What is a candidate and what constitutes corruption were some of the central arguments Tuesday at the Sudbury bribery trial.
Justice Howard Borenstein heard from the defence on why the case should be dismissed, and Crown lawyers made their case for why the trial should continue. Borenstein will deliver his decision Oct. 24.
Liberal Party fundraiser Gerry Lougheed Jr. and former Liberal campaign director Patricia Sorbara are facing Election Act charges in a case that began last month.
It centres on the Sudbury byelection held in 2015. Lougheed and Sorbara are accused of attempting to bribe Andrew Olivier not to run as a candidate and support Glenn Thibeault, who left the federal NDP to run for the provincial Liberals in Sudbury.
Sorbara is also accused of offering Thibeault financial incentives to run for the party – paid campaign jobs for two of his staff.
Lougheed lawyer Michael Lacy argued that the Crown's case largely relies on the idea Olivier was a candidate as defined under the Elections Act and the Elections Financing Act.
Under the Elections Act, a person can declare themselves a candidate if they are running as an independent. While Olivier did eventually run as an independent, that announcement came after Thibeault was appointed the Liberal candidate.
Lacy said Olivier announced he was running for the Liberals on Facebook in November 2014, but that didn't make him a Liberal candidate.
“You cannot be a candidate ... unless you have the endorsement of the registered party,” he said.
Trying to argue that Olivier was a candidate because he said he was “attempts to put a square peg in a round hole.”
Allowing the Crown to extend the definition of candidate to include someone in Olivier's position goes beyond what the Elections Act says, Lacy argued.
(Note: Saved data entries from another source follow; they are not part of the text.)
(* ===== verification/Prelude.v ===== *)
(** * The NVNM chain: verification of its own modules

    The chain is a Cosmos SDK application with an EVM.  Its own code, under src/, is
    two modules, an EVM precompile, the application that composes them with the modules
    of libraries, and the command line of the node.

    - x/anchoring keeps registries of documents.  An account creates a registry and
      becomes its administrator; accounts with the admin or editor role of the
      registry, or of one document in it, anchor records (a checksum, a URI,
      metadata), add versions of them and change their status.  Messages enter
      through a gRPC service, or from the EVM through a precompiled contract, and
      reads through a query service, the precompile or an optional local name index.
    - x/tax sends a fraction of the fees of each block to the tax address.
    - x/anchoring/evmlayout translates the state of x/anchoring into the storage of a
      Solidity contract.
    - app/ decides what the modules may do to each other: who may receive coins, which
      checks a transaction passes, in which order modules run, which chain id the EVM
      uses, how the state is exported.  cmd/ prepares genesis files and test networks.

    ** The parts and their files

    - Prelude: bytes, machine integers, errors, the state-and-error monad [M], ordered
      walks of maps, decimal and big-endian text, tactics and the hint database [nvnm].
    - Types: the data and the stateless validation of x/anchoring (types/).  [Env] is
      the class of the libraries the module calls (Keccak, Bech32, key codec) and
      [EnvLaws] what it relies on of them; Concrete instantiates both.
    - Rbac, Keeper, MsgServer: the state machine of x/anchoring.  [RBACState] and
      [KState] are the collections of rbac/keeper.go and keeper/keeper.go; [AddRegistry],
      [AddRecord], [UpdateRecordStatus], [checkPermission] translate
      keeper/anchoring.go; [Msg_*] the handlers of keeper/msg_server.go and
      msg_update_params.go; [handle] and [deliver] dispatch a message and commit or
      discard its writes.
    - Spec: the abstract ledger, a list of registries with lists of documents with lists
      of versions, and a set of role holders; no counters, no indexes, no hashes.
    - Refine, Ledger: the keeper implements the ledger along every trace, and what
      follows for reachable states.
    - Access: who may write what: bounds on the writes of the handlers in any state,
      failed runs included, and what they give for reachable states.
    - Genesis, Export: types/genesis.go and keeper/genesis.go.
    - Proto: the protobuf code of registries and records (types/document.pb.go), and what
      all generated messages share: [Message] has the methods of a message, [Wire] its
      encoding with the laws that nested messages are proved against.  ProtoMsg, ProtoQuery,
      ProtoGenesis, ProtoTax: the messages of tx.pb.go, query.pb.go, genesis.pb.go and
      params.pb.go of both modules; [DecMessage] is the class of the decimal that x/tax
      embeds, the page messages of the SDK are instances that ProtoQuery takes.
    - Grpc: connections, interceptors, handlers and descriptors; the server, which
      dispatches by path and turns errors into statuses, is the class [Grpc] with
      [GrpcLaws].  MsgService, QueryService: the generated clients, handlers and
      descriptors of x/anchoring over the message server and the queries.
    - NameIndex, IndexTables, IndexLife: nameindex/store.go, listener.go and config.go,
      nameindex_backfill.go, and the opening and start of the index in app/app.go.
      [SQL] is the class of the database engine, whose matching [SQLLaws] states on
      characters, with the case folding of the trigram tokenizer; IndexTables has the trigram table and the
      triggers of the schema.
    - Query: keeper/query.go and query_params.go.
    - Tax: x/tax.  [Decimal] and [Bank] are the classes of its libraries.
    - EvmLayout, EvmMigrate, EvmDump: evmlayout/layout.go, migrate.go, dump.go.  Solidity:
      the storage layout of the contract by the rules of the language, the specification
      the migration is held to.
    - Abi, AbiAnchoring, AbiCalls: the generated ABI code (precompile/anchoring.abi.go,
      precompiles/common.abi.go) and the method ids of precompiles/common.go.  [AbiLib]
      is the class of the elementary codecs of go-abi, [Lawful] the interface between
      codecs: tuples and slices of lawful codecs are lawful.  AbiConcrete instantiates it.
      AbiCommon: the tuples shared by precompiles and the packed encodings.  AbiMethods:
      the interface of methods and events, and the Solidity signatures behind it.
      HumanAbi: the declarations the code was generated from ([HumanABI], [CommonABI]),
      with a reader of the notation and an encoder driven by the declarations.
    - Precompile, PrecompileSafety, PrecompileDeliver: precompile/anchoring.go, events.go,
      types.go and the dispatch helpers of precompiles/common.go.  [EvmLib] is the class
      of what they call of go-ethereum and cosmos/evm.  EvmTrace: blocks that mix
      messages and EVM calls.  Native: [RunNativeAction] and
      [Run], the frame of a call, over the class [GasLib].
    - MigrateV2: migrations/v2/store.go and keeper/migrations.go.
    - App: module account permissions, blocked addresses, the send restriction and the
      precompiles served (app/app.go, app/precompiles.go), over the class [AppLib].
    - AppBlock: the orders in which modules run, the end blocker, the initialisation of a
      chain and the upgrades (app/app.go, app/upgrades/).  [Manager] is the class of the
      module manager; the end blocker of x/tax is the one of Tax.
    - Ante: app/ante/ and app/evmosante.go, over decorators given by when they accept
      ([AnteLib]), with the checks of both kinds of transaction as lists of their own.  ChainId: app/config.go.  ZeroHeight: app/export.go, over the keepers
      of distribution, staking and slashing ([ExportLib]).
    - AppNode: what the application hands out (store keys, subspaces, listeners, routes), the chain id
      and the context a command starts with, the address prefixes (app/app.go,
      cmd/nvnmchaind/main.go, cmd/commands.go and cmd/root.go).
    - AppGenesis: the genesis files of app/app.go and app/genesis.go.  NodeConfig: the
      settings and the export and upgrade-handlers commands of cmd/nvnmchaind/cmd, the
      mempool and the end of a node (app/), the opening of the index (nameindex/store.go).
    - GenAccounts, Testnet, TestnetInit: cmd/nvnmchaind/cmd/genaccounts.go and testnet.go.
    - Modules: module/module.go of x/anchoring and x/tax; [JSONCodec] and [Configurator]
      are the classes of what they call.  Gateway: the REST routes of both query services
      (types/query.pb.gw.go), over the class [GatewayLib].  RestGrpc: the gateway on the
      clients of both services, as the modules register it.  Simulation:
      module/simulation.go of both modules.

    ** How code becomes definitions

    A Go string or byte slice is a list of bytes, an integer a [Z] with its wrap-around
    written out ([wrap64]), a collection a [gmap] that is walked in key order.  A method
    that writes and may fail is a function of type [M S A]: from the store to a result
    and the store it leaves, so that the writes before an error are visible.  A slice or
    index out of range is the error [ErrPanic].  Go maps in the genesis are lists in the
    order [range] happens to visit them.  Libraries are classes with named laws; every
    theorem that uses a law has a witness on a concrete instance.

    ** What the theorems show

    - State machine: the keeper answers as the ledger does and its ten collections are
      those the ledger determines ([keeper_refines_ledger]); a registry always has an
      administrator; versions are appended, never removed or rewritten, numbered without
      gaps, and exactly one is the latest; indexes agree; ids are dense and counters
      do not wrap around.  These hold of every reachable state of a trace of fewer than 2^64 - 1
      messages whose role names do not collide under Keccak.
    - Access: on reachable states a version changes only by a message of an account with
      a role for its registry or for that version's own checksum, a role is gained, in any
      state, only by creating the registry or from an administrator of it or of the
      module, and lost only to an administrator of the registry, who never removes the
      last one.
    - Precompile: every EVM call, whatever its input, does to the store nothing or what a
      message signed by the transaction's origin does, so the properties of reachable
      states hold of chains that mix both; only a direct call of the signing account
      writes; such a call leaves
      the store its message leaves, returns the answer and adds one log; a read returns
      what the query service answers; in a block nothing depends on the name index; the
      frame journals the state before the call and charges what the call consumed.
    - Encodings: protobuf messages, ABI calls, results and events, genesis, contract storage
      and the dump file are read back to what was written; decoders of arbitrary bytes end
      with a value or an error and stay in bounds; what the ABI code writes is the
      encoding that the declared Solidity interface asks for, selectors and topics
      included.
    - Services: a call of the generated client has the result and the store of the handler,
      a query the answer of the keeper, also when it is asked as a GET of the REST gateway
      over the wire, and errors arrive as the statuses gRPC makes of them; arbitrary bytes sent to any path execute exactly
      the messages that decode.
    - Queries and index: pages asked by offset and limit are the pages of the matching
      entries in order; a name matches character by character up to case; cursors
      enumerate every match once; through failures and restarts the index holds only
      rows of the chain, and after a start, while no commit fails, all of them; the
      triggers keep the trigram table in step with the rows.
    - Tax: the end blocker takes the truncated share of every denomination and conserves
      coins, and never fails from a valid genesis on; only the tax address changes the
      parameters; the consumer module splits the fees the tax module left.
    - Application: the send restriction admits exactly the transfers it means to, and the
      addresses the bank blocks are exactly the module accounts but the rewards buffer,
      and the precompiles; a transaction is accepted exactly when every check of the list
      of its kind accepts it; the modules run in orders that satisfy the constraints the
      comments state; exactly the chain ids of the documented format parse; an export for
      height zero resets heights and jails exactly the validators outside the list.
    - Commands: a genesis account is added without breaking the supply; an export
      continues after the version it shows; the nodes of a test network get different
      ports or addresses and one genesis, and nothing outside of their directory is
      touched; the settings written at the first start are
      not those the code means to write (the minimum gas price).
    - Modules and REST: what both modules export as JSON restarts them in the same state;
      every past version of x/anchoring can be migrated.
    - Migrations: the v2 store migration fills in the registry ids and nothing else; every
      reachable state is accepted by the storage migration.
    - Two theorems of Export show genesis files that validation accepts and the module
      cannot represent faithfully: two records of a registry with one checksum, and role
      keys that collide once padded.

    ** Fuel

    Recursion is on lists wherever the code loops over a slice.  Varint readers take eleven
    steps, one more than the code allows; the unmarshalling loops, of messages and of map
    entries, take as many as there are bytes left, and every field consumes one; the cursor
    walk of [search_all] takes as many as there are matches; the dump parser and the reader
    of declarations as many as there are bytes or tokens.  The theorems prove that this is enough.

    ** Not modelled

    Gas charged by the stores; the construction of the application in [New], that is the
    keepers with their store keys, the modules and the packet stacks, which calls the
    constructors of libraries; the limits and failures of the gRPC transport; the
    descriptors and the reflection of the
    generated protobuf code; HTTP headers; the declarations of flags and of the tree of
    commands; test helpers.  Events of the SDK are
    recorded but only their order and contents as written by the keeper are modelled,
    not their indexing. *)

From Stdlib Require Export ZArith Lia.
From Stdlib Require Export Strings.Byte.
From stdpp Require Export prelude gmap sorting strings.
A candidate is someone running in an election, who has filed the necessary paperwork to put their name forward.
“That doesn't apply to Mr. Olivier,” he said.
By the time Olivier spoke with Lougheed, Sorbara and Premier Kathleen Wynne on Dec.11-12 in 2014, he had no chance at the Liberal nomination, Lacy said.
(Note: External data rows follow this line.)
(* ===== verification/Types.v ===== *)
(** The data of x/anchoring and its stateless validation.

    Models src/x/anchoring/types: the messages and state records
    (document.pb.go, params.pb.go, genesis.pb.go, tx.pb.go), the field
    validation (record_validation.go, registry_validation.go, params.go,
    msg_*.go) and the genesis validation (genesis.go).  The libraries the code
    calls but does not contain are the fields of the class [Env]. *)

From S2P Require Import Prelude.

(** ** The libraries the module is built on

    [keccak256] is go-ethereum's hash, [AccAddressFromBech32] and
    [AccAddress_String] the address conversions of the Cosmos SDK,
    [StringToBytes] and [BytesToString] the address codec the keeper holds, and
    [key_string_ok] tells which strings the collections library accepts in a
    key position that is not the last one. *)
Class Env := {
  keccak256 : bytes -> bytes;
  AccAddressFromBech32 : bytes -> option bytes;
  AccAddress_String : bytes -> bytes;
  StringToBytes : bytes -> option bytes;
  BytesToString : bytes -> option bytes;
  key_string_ok : bytes -> bool
}.

(** What the module relies on of these libraries: a Keccak digest has 32 bytes,
    the codec decodes the text of every address it can produce, the SDK accepts
    that text too, no address is written as the empty string, and the SDK and the
    codec read an address alike. *)
Class EnvLaws `{Env} := {
  keccak256_length : forall x, length (keccak256 x) = 32%nat;
  StringToBytes_String : forall s a, StringToBytes s = Some a ->
    StringToBytes (AccAddress_String a) = Some a;
  FromBech32_String : forall s a, StringToBytes s = Some a ->
    is_Some (AccAddressFromBech32 (AccAddress_String a));
  FromBech32_empty : AccAddressFromBech32 [] = None;
  FromBech32_codec : forall s a, AccAddressFromBech32 s = Some a -> StringToBytes s = Some a
}.

(** ** Data *)

Record Params := mkParams { Admin : bytes }.

Record Registry := mkRegistry {
  reg_Id : Z;
  reg_Name : bytes;
  reg_Description : bytes;
  reg_Creator : bytes;
  reg_CreatedAt : bytes;
  reg_Metadata : bytes
}.

Record Record_ := mkRecord {
  rec_Uri : bytes;
  rec_Checksum : bytes;
  rec_ChecksumAlgo : bytes;
  rec_Metadata : bytes;
  rec_Timestamp : bytes;
  rec_Status : bytes;
  rec_RecordId : Z;
  rec_Index : Z;
  rec_IsLatest : bool;
  rec_RegistryId : Z
}.

#[export] Instance Params_eq_dec : EqDecision Params.
Proof. solve_decision. Defined.
#[export] Instance Registry_eq_dec : EqDecision Registry.
Proof. solve_decision. Defined.
#[export] Instance Record_eq_dec : EqDecision Record_.
Proof. solve_decision. Defined.

Record MsgUpdateParams := mkMsgUpdateParams { mup_Authority : bytes; mup_Admin : bytes }.

Record MsgAddRegistry := mkMsgAddRegistry {
  mar_Sender : bytes;
  mar_Name : bytes;
  mar_Description : bytes;
  mar_Metadata : bytes
}.

Record MsgAddRecord := mkMsgAddRecord {
  marec_Sender : bytes;
  marec_Record : option Record_
}.

Record MsgUpdateRecordStatus := mkMsgUpdateRecordStatus {
  murs_Editor : bytes;
  murs_RegistryId : Z;
  murs_RecordId : Z;
  murs_Index : Z;
  murs_Status : bytes
}.

(** [MsgGrantRole] and [MsgRevokeRole] have the same fields. *)
Record MsgRole := mkMsgRole {
  mr_Admin : bytes;
  mr_RegistryId : Z;
  mr_Checksum : bytes;
  mr_Address : bytes;
  mr_Role : bytes
}.

(** A Go map is the list of its entries in the order [range] visits them. *)
Record GenesisState := mkGenesis {
  gen_Params : Params;
  gen_Registries : list (Z * Registry);
  gen_Records : list Record_;
  gen_RoleAdmins : list (bytes * bytes);
  gen_RoleMembers : list (bytes * bytes)
}.

(** ** Field validation: record_validation.go *)

Definition MaxRecordChecksumLen : Z := 64.
Definition MaxRecordChecksumAlgoLen : Z := 128.
Definition MaxRecordURILen : Z := 2048.
Definition MaxRecordMetadataLen : Z := 2048.
Definition MaxRecordStatusLen : Z := 64.
Definition ErrMsgRegistryIDZero : string := "registry ID cannot be zero".

Definition is_empty (s : bytes) : bool := match s with [] => true | _ => false end.

Definition validateMaxLen (field : string) (value : bytes) (max : Z) : result unit :=
  _ ← guard_err (max <=? 0) (ErrPlain (String.append "invalid max length for " field));
  guard_err (max <? blen value) (ErrPlain (String.append field " exceeds max length")).

Definition ValidateRecordStatus (status : bytes) : result unit :=
  _ ← guard_err (is_empty status) (ErrPlain "status cannot be empty");
  validateMaxLen "status" status MaxRecordStatusLen.

Definition ValidateRecordForCreate (record : Record_) : result unit :=
  _ ← guard_err (is_empty (rec_Checksum record)) (ErrPlain "checksum cannot be empty");
  _ ← guard_err (is_empty (rec_ChecksumAlgo record)) (ErrPlain "checksum algorithm cannot be empty");
  _ ← guard_err (is_empty (rec_Uri record)) (ErrPlain "uri cannot be empty");
  _ ← guard_err (is_empty (rec_Metadata record) || bool_decide (rec_Metadata record = bs "{}"))
        (ErrPlain "metadata cannot be empty");
  _ ← guard_err (rec_RegistryId record =? 0) (ErrPlain ErrMsgRegistryIDZero);
  _ ← validateMaxLen "checksum" (rec_Checksum record) MaxRecordChecksumLen;
  _ ← validateMaxLen "checksum algorithm" (rec_ChecksumAlgo record) MaxRecordChecksumAlgoLen;
  _ ← validateMaxLen "uri" (rec_Uri record) MaxRecordURILen;
  _ ← validateMaxLen "metadata" (rec_Metadata record) MaxRecordMetadataLen;
  ValidateRecordStatus (rec_Status record).

Definition ValidateRecord (r : Record_) : result unit :=
  _ ← guard_err (rec_RecordId r <=? 0) (ErrPlain "record_id cannot be <= 0");
  _ ← guard_err (rec_Index r <=? 0) (ErrPlain "index cannot be <= 0");
  ValidateRecordForCreate r.

(** Versions of one record seen so far in a genesis. *)
Record RecordVersionGroup := mkGroup {
  MaxIndex : Z;
  LatestIndex : Z;
  LatestCount : Z
}.

Definition empty_group : RecordVersionGroup := mkGroup 0 0 0.

Definition RecordVersionGroup_Add (g : RecordVersionGroup) (r : Record_) : RecordVersionGroup :=
  let g1 := if MaxIndex g <? rec_Index r
            then mkGroup (rec_Index r) (LatestIndex g) (LatestCount g) else g in
  if rec_IsLatest r then mkGroup (MaxIndex g1) (rec_Index r) (LatestCount g1 + 1) else g1.

Definition ValidateIsLatest (g : RecordVersionGroup) : result unit :=
  _ ← guard_err (LatestCount g =? 0) (ErrPlain "has no record with is_latest=true");
  _ ← guard_err (1 <? LatestCount g) (ErrPlain "has records with is_latest=true, expected 1");
  guard_err (negb (LatestIndex g =? MaxIndex g)) (ErrPlain "is_latest=true is not on max index").

(** ** Field validation: registry_validation.go and params.go *)

Definition MaxRegistryNameLen : Z := 128.
Definition MaxRegistryDescriptionLen : Z := 2048.
Definition MaxRegistryMetadataLen : Z := 2048.

Definition ValidateRegistryForCreate (name description metadata : bytes) : result unit :=
  _ ← guard_err (is_empty name) (ErrPlain "name cannot be empty");
  _ ← validateMaxLen "name" name MaxRegistryNameLen;
  _ ← validateMaxLen "description" description MaxRegistryDescriptionLen;
  validateMaxLen "metadata" metadata MaxRegistryMetadataLen.

Section validation.
Context `{Env}.

(** [if s == "" {...}; if _, err := AccAddressFromBech32(s); err != nil {...}] *)
Definition check_address (what : string) (s : bytes) : result unit :=
  _ ← guard_err (is_empty s) (ErrPlain (String.append what " cannot be empty"));
  _ ← of_option (AccAddressFromBech32 s) (ErrWrap (String.append "invalid " what) ErrBech32);
  Ok tt.

Definition ValidateRegistry (r : Registry) : result unit :=
  _ ← guard_err (reg_Id r <=? 0) (ErrPlain "id cannot be <= 0");
  _ ← guard_err (is_empty (reg_Creator r)) (ErrPlain "creator cannot be empty");
  _ ← of_option (AccAddressFromBech32 (reg_Creator r)) (ErrWrap "invalid creator address" ErrBech32);
  ValidateRegistryForCreate (reg_Name r) (reg_Description r) (reg_Metadata r).

Definition ValidateAdminAddress (address : bytes) : result unit :=
  check_address "admin address" address.

Definition DefaultAdminAddress : bytes := bs "nvnm15m77x4pe6w9vtpuqm22qxu0ds7vn4ehzxt8qca".

Definition NewParams (admin : bytes) : Params := mkParams admin.

Definition DefaultParams : Params := NewParams DefaultAdminAddress.

Definition Params_Validate (p : Params) : result unit := ValidateAdminAddress (Admin p).

(** ** [ValidateBasic] of the messages *)

Definition MsgAddRegistry_ValidateBasic (msg : MsgAddRegistry) : result unit :=
  _ ← check_address "sender address" (mar_Sender msg);
  ValidateRegistryForCreate (mar_Name msg) (mar_Description msg) (mar_Metadata msg).

Definition MsgAddRecord_ValidateBasic (msg : MsgAddRecord) : result unit :=
  _ ← check_address "sender address" (marec_Sender msg);
  record ← of_option (marec_Record msg) (ErrPlain "record cannot be nil");
  ValidateRecordForCreate record.

Definition MsgUpdateRecordStatus_ValidateBasic (msg : MsgUpdateRecordStatus) : result unit :=
  _ ← check_address "Editor address" (murs_Editor msg);
  _ ← guard_err (murs_RecordId msg =? 0) (ErrPlain "record ID cannot be zero");
  _ ← ValidateRecordStatus (murs_Status msg);
  _ ← guard_err (murs_RegistryId msg =? 0) (ErrPlain ErrMsgRegistryIDZero);
  guard_err (murs_Index msg =? 0) (ErrPlain "index cannot be zero").

Definition MsgGrantRole_ValidateBasic (msg : MsgRole) : result unit :=
  _ ← check_address "admin address" (mr_Admin msg);
  _ ← check_address "grantee address" (mr_Address msg);
  _ ← guard_err (mr_RegistryId msg =? 0) (ErrPlain ErrMsgRegistryIDZero);
  _ ← validateMaxLen "checksum" (mr_Checksum msg) MaxRecordChecksumLen;
  guard_err (is_empty (mr_Role msg)) (ErrPlain "role cannot be empty").

Definition MsgRevokeRole_ValidateBasic (msg : MsgRole) : result unit :=
  _ ← check_address "admin address" (mr_Admin msg);
  _ ← check_address "grantee address" (mr_Address msg);
  _ ← guard_err (mr_RegistryId msg =? 0) (ErrPlain ErrMsgRegistryIDZero);
  _ ← validateMaxLen "checksum" (mr_Checksum msg) MaxRecordChecksumLen;
  guard_err (is_empty (mr_Role msg)) (ErrPlain "role cannot be empty").

Definition MsgUpdateParams_ValidateBasic (msg : MsgUpdateParams) : result unit :=
  _ ← check_address "Authority address" (mup_Authority msg);
  if is_empty (mup_Admin msg) then Ok tt
  else _ ← of_option (AccAddressFromBech32 (mup_Admin msg))
             (ErrWrap "invalid admin address" ErrBech32); Ok tt.
End validation.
“The one thing everyone knew for sure, there was not going to be a contested nomination process,” he said. “They were told Mr. Thibeault was going to be the candidate.”
The Crown also relies on the idea the Liberals were trying to induce Olivier to support Thibeault because they were concerned he might withdraw otherwise. But they haven't introduced any evidence to show that, Lacy said.
“None of the evidence in this case supports that scenario.”
"The more I think about it, the more fanciful it does seem," Borenstein said.
Lacy also accused the Crown of trying to extend the Elections Act to cover how private parties determine their candidates, something Lacy said the Act was not intended to do.
Political parties are “not government actors,” he said, they are private organizations.
In his arguments, Greenspan said it's clear there was a commitment from the Liberals to Thibeault for a professionally run, fund campaign. But he said
Thibeault's questions about whether the Liberals pay campaign staff was part of a learning process about how the NDP and Liberals do things.
While he was told that it has been done before and was “doable,” Greenspan said that was in the context of a Q&A about Liberal policies, rather than a demand that his two staffers – Brian Band and Darrell Marsh – receive money.
The Crown is effectively arguing that answering Thibeault's questions about Liberal campaign policy constituted a bribe.
“It was a response to a question,” Greenspan said. “He asked certain questions, in his words, were for information gathering … It wasn't anything out of the ordinary.”
In his remarks, Crown Rick Visca said Borenstein should take an expansive view of what a candidate is – someone who declares in a public way their plans to run for office, as Olivier did. And by agreeing to pay two Thibeault staffers, that constituted a bribe.
The judge asked Visca what's wrong with someone wanting to bring people he trusts with him on a campaign, and why that should be considered a corrupt practice.
Visca replied that handing out jobs is “the currency of politics.”
Politicians in government have power over these decisions and can use them as financial incentives to secure someone's candidacy, Visca said.
Borenstein asked how that meets the definition of corruption in this case. Paid staff that they can trust seems something most candidates would want – was the Elections Act really meant to capture what happened in this case?
Visca said one of the goals of the Act is ensuring that giving out jobs should not be part of the political currency. And another Crown prosecutor, David McKercher, said that just because it's a small bribe, it's still a bribe.
“A bribe is a bribe,” McKercher said. “If it’s a small one then that will be reflected in sentencing.”
In his final remarks, Lacy said the Crown's case is built on “a house of cards,” trying to broaden the definition of a candidate beyond what's intended in the Act, and interpret the statutes beyond reason.
“These are the most convoluted, disingenuous arguments of a statute that I have ever heard a Crown articulate,” Lacy said, adding describing the arguments as an “absurdity.
“This is a very real case where people’s lives are being affected ... And it’s a house of cards. It all depends on (Olivier) being a candidate.”
It's important the judge sends a message, Lacy said, to discourage these sorts of prosecutions.
Borenstein said he would deliver his decision on the motion to dismiss the case Oct. 24 at 2:15 p.m.